Almagro also accused the Maduro government of failing to respond properly to the country’s growing humanitarian crisis. He said poverty grew 76 percent last year, and claimed that the average Venezuelan must visit five stores and wait in line nearly five hours to get food. A quarter of the population survives on less than three meals a day, he said.
Hospital patients, including children, have died due to a lack of medicine. In areas such as oncology, the drug shortage is estimated to be around 65 percent.
The government also has failed to curb an alarming rise in homicides, with nearly 18,000 killed in 2015, according to Almagro’s report. Criminal gangs operate in some cities with “total impunity,” he said. Since Jan. 1, he said, more than 109 members of the police and security forces have been killed, he reported.

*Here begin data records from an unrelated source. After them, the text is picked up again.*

(** ** The callbacks, beyond the fusion of one detection *)

Lemma bind_Ok_inv {A B} (m : M A) (f : A → M B) n b n2 out :
  (m ≫= f) n = Ok b n2 out →
  ∃ a n1 o1 o2, m n = Ok a n1 o1 ∧ f a n1 = Ok b n2 o2 ∧ out = o1 ++ o2.
Proof.
  unfold mbind, M_bind. destruct (m n) as [a n1 o1|] eqn:H1; [|discriminate].
  destruct (f a n1) as [b' n2' o2|] eqn:H2; [|discriminate].
  intros H. apply Ok_inj in H as (Hb & Hn & Ho). subst.
  exists a, n1, o1, o2. auto.
Qed.

Lemma bind_Fault {A B} (m : M A) (f : A → M B) n :
  m n = Fault → (m ≫= f) n = Fault.
Proof. intros H. unfold mbind, M_bind. now rewrite H. Qed.

(** A call of [publish_pose_as_base_link] that returns hands the node back,
    with no effect, one log line, or one published pose. *)
Lemma publish_pose_returns sensor_to_tag tag_id n v n' out :
  publish_pose_as_base_link sensor_to_tag tag_id n = Ok v n' out →
  n' = n ∧
  (out = [] ∧ v = OutOfRange ∨
   (∃ line, out = [Log INFO line]) ∧ v ≠ OutOfRange ∧ v ≠ Published ∨
   (∃ msg, out = [PublishPose msg]) ∧ v = Published).
Proof.
  destruct (publish_pose_runs sensor_to_tag tag_id n)
    as [Hw|Hw Hm|mt Hw Hm Hr|mt ex Hw Hm Hr Ht|mt tr Hw Hm Hr Ht Hs
       |mt tr Hw Hm Hr Ht Hs Hp|mt tr cov Hw Hm Hr Ht Hs Hp Hc
       |mt tr Hw Hm Hr Ht Hs Hp Hc];
    intros Hrun; try discriminate Hrun; apply Ok_inj in Hrun as (<- & <- & <-).
  all: split; [reflexivity|].
  3: left; split; reflexivity.
  6: right; right; split; [eexists; reflexivity | reflexivity].
  all: right; left; split; [eexists; reflexivity | split; discriminate].
Qed.

Lemma process_marker_Ok msg marker n u n' out :
  process_marker msg marker n = Ok u n' out →
  n' = n ∧
  ∃ v o,
    publish_pose_as_base_link (marker_detection msg marker) (pretty (id marker)) n
    = Ok v n o ∧
    out = SendTransform (marker_transform msg marker) :: o.
Proof.
  unfold process_marker. cbv [mbind M_bind mret M_ret emit].
  destruct (publish_pose_as_base_link _ _ n) as [v n1 o|] eqn:Hrun; [|discriminate].
  destruct (publish_pose_returns _ _ _ _ _ _ Hrun) as [-> _].
  intros H. apply Ok_inj in H as (_ & <- & <-).
  split; [reflexivity|]. exists v, o. split; [reflexivity|].
  cbn [app]. now rewrite app_nil_r.
Qed.

Lemma process_marker_of_publish msg marker n v o :
  publish_pose_as_base_link (marker_detection msg marker) (pretty (id marker)) n
  = Ok v n o →
  process_marker msg marker n = Ok tt n (SendTransform (marker_transform msg marker) :: o).
Proof.
  intros Hrun. unfold process_marker. cbv [mbind M_bind mret M_ret emit].
  rewrite Hrun. cbn [app]. now rewrite app_nil_r.
Qed.

(** The loop over the markers: the node comes back as it was, and the
    effects are, marker after marker, the broadcast transform followed by what
    the fusion of the marker did. *)
Lemma marker_loop_Ok msg markers n u n' out :
  for_each (process_marker msg) markers n = Ok u n' out →
  n' = n ∧
  ∃ outs : list (list Effect),
    Forall2 (λ marker o,
               ∃ v o', publish_pose_as_base_link (marker_detection msg marker)
                         (pretty (id marker)) n = Ok v n o' ∧
                       o = SendTransform (marker_transform msg marker) :: o')
            markers outs ∧
    out = concat outs.
Proof.
  revert u n' out. induction markers as [|marker markers IH]; intros u n' out.
  - cbn [for_each]. intros H. apply Ok_inj in H as (_ & <- & <-).
    split; [reflexivity|]. exists []. split; [constructor | reflexivity].
  - cbn [for_each]. intros H.
    apply bind_Ok_inv in H as (a & n1 & o1 & o2 & H1 & H2 & ->).
    apply process_marker_Ok in H1 as (-> & v & o' & Hrun & ->).
    apply IH in H2 as (-> & outs & Hall & ->).
    split; [reflexivity|].
    exists ((SendTransform (marker_transform msg marker) :: o') :: outs).
    split; [|reflexivity]. constructor; [|exact Hall]. eauto.
Qed.

(** Past its early returns, [image_callback] is the loop over the markers
    followed by the debug image, when somebody listens to it, and by the
    diagnostics. *)
Lemma image_callback_processed msg n :
  image_is_processed msg n →
  image_callback msg n
  = match for_each (process_marker msg) (detected msg) n with
    | Ok _ n1 o1 =>
        Ok tt n1
          (o1 ++
           (if decide (0 < image_pub_subscribers msg)%nat
            then [PublishImage (stamp (image_header msg))] else []) ++
           [PublishDiagnostics (now msg)
              (if decide (0 < Z.of_nat (length (detected msg)))%Z then DIAG_OK else DIAG_WARN)
              (Z.of_nat (length (detected msg)))])
    | Fault => Fault
    end.
Proof.
  intros (Hsub & Hcam & Hdec). unfold image_callback.
  cbv [mbind M_bind mret M_ret get].
  destruct (decide (image_pub_subscribers msg = 0%nat ∧ pose_pub_subscribers msg = 0%nat));
    [contradiction|].
  rewrite Hcam, Hdec. cbn [negb].
  change (for_each _ (detected msg) n) with (for_each (process_marker msg) (detected msg) n).
  destruct (for_each (process_marker msg) (detected msg) n) as [u n1 o1|]; [|reflexivity].
  destruct (decide (0 < image_pub_subscribers msg)%nat); cbv [emit]; cbn [app];
    rewrite ?app_nil_r; reflexivity.
Qed.

Lemma image_callback_skipped msg n :
  ¬ image_is_processed msg n →
  ∃ s line, image_callback msg n = Ok tt n [Log s line].
Proof.
  intros Hnot. unfold image_callback. cbv [mbind M_bind mret M_ret get emit].
  destruct (decide (image_pub_subscribers msg = 0%nat ∧ pose_pub_subscribers msg = 0%nat))
    as [Hsub|Hsub]; [eexists _, _; reflexivity|].
  destruct (cam_info_received_ n) eqn:Hcam; cbn [negb]; [|eexists _, _; reflexivity].
  destruct (decodes msg) eqn:Hdec; cbn [negb]; [|eexists _, _; reflexivity].
  exfalso. apply Hnot. repeat split; assumption.
Qed.

Lemma image_is_processed_dec msg n :
  image_is_processed msg n ∨ ¬ image_is_processed msg n.
Proof.
  unfold image_is_processed.
  destruct (decide (image_pub_subscribers msg = 0%nat ∧ pose_pub_subscribers msg = 0%nat));
    destruct (cam_info_received_ n); destruct (decodes msg); intuition congruence.
Qed.

(** X3.  [image_callback] returns early, with one log line and nothing else,
    when nobody listens to its two outputs, when no camera info has arrived
    yet, and when the image cannot be decoded: whatever markers the image
    shows, nothing is broadcast or published and the node is unchanged. *)
Theorem image_callback_early_returns msg n :
  (image_pub_subscribers msg = 0%nat → pose_pub_subscribers msg = 0%nat →
   image_callback msg n = Ok tt n [Log DEBUG NoSubscribers]) ∧
  ((image_pub_subscribers msg ≠ 0%nat ∨ pose_pub_subscribers msg ≠ 0%nat) →
   cam_info_received_ n = false →
   image_callback msg n = Ok tt n [Log DEBUG NoCamInfo]) ∧
  ((image_pub_subscribers msg ≠ 0%nat ∨ pose_pub_subscribers msg ≠ 0%nat) →
   cam_info_received_ n = true → decodes msg = false →
   image_callback msg n = Ok tt n [Log ERROR CvBridgeException]).
Proof.
  unfold image_callback. cbv [mbind M_bind mret M_ret get emit].
  split; [|split].
  - intros H1 H2.
    destruct (decide (image_pub_subscribers msg = 0%nat ∧ pose_pub_subscribers msg = 0%nat))
      as [_|Hn]; [reflexivity | exfalso; auto].
  - intros Hsub Hcam.
    destruct (decide (image_pub_subscribers msg = 0%nat ∧ pose_pub_subscribers msg = 0%nat))
      as [[H1 H2]|_]; [exfalso; tauto|].
    rewrite Hcam. reflexivity.
  - intros Hsub Hcam Hdec.
    destruct (decide (image_pub_subscribers msg = 0%nat ∧ pose_pub_subscribers msg = 0%nat))
      as [[H1 H2]|_]; [exfalso; tauto|].
    rewrite Hcam, Hdec. reflexivity.
Qed.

Venezuela has sought to outmaneuver the secretary-general, leaning on allies to block and weaken any punitive measure. Venezuelan Foreign Minister Delcy Rodríguez called his efforts illegal and part of a U.S.-led coup d’etat to overthrow the government.
On Tuesday, she told OAS members that the problems of her country have been exaggerated and that they are no different from the challenges that low prices have coused in other oil-producing countries.
For years, Venezuela has exercised disproportionate influence in the OAS, largely because many members receive subsidized oil under Venezuela’s Petrocaribe program, which was begun by the late President Hugo Chavez. Maduro, a former Chavez foreign minister, has threatened that nations that oppose him could “go dry.” But as oil prices plummeted, the Petrocaribe has program weakened.
All it did was give the Cuban government a way to show how the ‘imperialist’ United States was punishing it.
Gregory Weeks, the editor of the academic journal The Latin Americanist
What ends up happening on Thursday will likely come down to who has the most leverage, said Roger Noriega, who was appointed U.S. ambassador to the Organization of American States by President George W. Bush and also has served as assistant secretary of state for Western Hemisphere affairs.
“Can Venezuela sort of stiff arm this kind of involvement, or have enough governments been convinced that if we don’t deal with this in a responsible way, we’re going to share in some of the blame for what happens in Venezuela,” said Noriega, now a visiting fellow at the conservative American Enterprise Institute, a research center.
While invoking the Democratic Charter could lead to Venezuela’s suspension, that scenario is unlikely. But Noriega and others said the group could draft a resolution recognizing the crisis, offer OAS support and call for a recall referendum.
The OAS doesn’t really have many other stronger tools for enforcement, said Eric Farnsworth, vice president of the Washington-based Council of the Americas. It has no military or police force. It can kick Venezuela out, but that could lead to even greater isolation.
Of countries in the Western Hemisphere, only Cuba does not send an ambassador or participate in the group’s debates. It was suspended in 1962 and though the OAS agreed to consider taking it back in 2009, the Cuban government has refused to join.
“All it did was give the Cuban government a way to show how the ‘imperialist’ United States was punishing it,” Gregory Weeks, the editor of the academic journal The Latin Americanist, said of Cuba’s suspension. “And I think if the OAS suspended Venezuela, Maduro would at least try to do the same.”